We’re debating birth control in 2012? Birth control that, prescribed by a doctor, insurance companies refused to cover as part of a woman’s prescription drug benefit, even though they cover Viagra, Cialis, Levitra, and any other prescription to give a man an erection. We’re debating birth control that, when used properly, can prevent unwanted pregnancy, effectively lowering the incidents of abortion. The United States House of Representatives chose to debate birth control instead of jobs or the economy.

This war on our families includes a fight over pay equality. The Lilly Ledbetter Act was passed into law in 2009. The bill’s basic assertion is that a woman should be paid the same as a man for the same job. It seems insane that it was actually necessary to make this a law, and yet it still faces opposition. How can anyone realistically state that a woman is second class; that a woman deserves to be paid less than a man because of her gender—or, for that matter, that a man is worth more?

It is also perfectly legal to fire, without substantiated cause, a woman who is pregnant. Several states have targeted unions, which have historically protected employees from these kinds of abuses by employers. This leaves a pregnant woman, in the case of a dear friend of mine, a woman five months pregnant, without an income or health insurance. Since we tie health insurance to employment in this country, many women are forced to work because the medical costs associated with having a child require health insurance. (We have not touched on the fact that there is no paid maternity leave in the United States, something that differentiates us from every country on the planet save Papua New Guinea and Swaziland.)

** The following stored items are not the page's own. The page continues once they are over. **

(** * go-webfinger: a shallow embedding of the WebFinger client

    The Go package [webfinger] (client.go) is embedded together with the
    parts of the Go standard library it calls: [strings] (Index, Cut,
    SplitN, ...) and [net/url] (Parse, URL.String, Values.Encode), the
    latter as of Go 1.19 - 1.22.  Go strings are byte sequences; they are
    modelled as [string], whose characters are 8-bit [ascii] values. *)

From Stdlib Require Import Ascii String List ZArith NArith Lia Bool.
From stdpp Require Import base option list strings gmap sorting.
From Equations Require Import Equations.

How does all of this affect us as dads?

I’m a writer and actor. I work freelance and my income is not steady. I have no insurance save that provided by my union and it’s tied to how many weeks I am hired to work. My primary occupation is stay-at-home parent. My wife, who works in higher education, has a steady paycheck, great insurance, and ability to provide us with the stability we desired when starting our family. Organizations like Planned Parenthood provided us with health care early in our marriage and the tools we needed when deciding to have our child. Prescription birth control allowed us to have the child when we chose and not before we were ready fiscally and emotionally. As the primary source of income, we expect my wife to be compensated according to her ability, her education, and her skill—not her genitalia. We expect her job to be protected from the kind of unscrupulous tactics that caused our dear friend to lose hers, leaving another family to scramble in an economy where the same people attacking our families through harmful legislation or backwards corporate decisions are also actively working to dismantle the very safety nets that ensure none of us fall into poverty. Our definition of “family values” includes the institutions and protections that give us the freedom to raise our child the way we do.

On a bigger scale, this is a battle against our wives, mothers, sisters, and daughters. It’s one we, as men, must join.

So how do we fight back? Vote. Be active. Find out how your representatives actually voted. Don’t listen to spin, get the actual voting record. Join local groups dedicated to protecting the health of women and mothers; to ensuring our women are equally paid and respected; fight to make sure we are always moving forward and never to the regressive past. Progress is what we strive for as stay-at-home fathers, breaking the conventional rules every day, proving we’re just as equal to the task as any stay-at-home mom, bringing our own set of unique skills to the table. Much in the same way our wives, mothers, and girlfriends do in the workplace.

Christopher VanDijk is an actor and screenwriter in New York City, husband to Angela, and the stay-at-home dad to Turtle, a precocious two year-old who loves Elmo, pirates, and dinosaurs.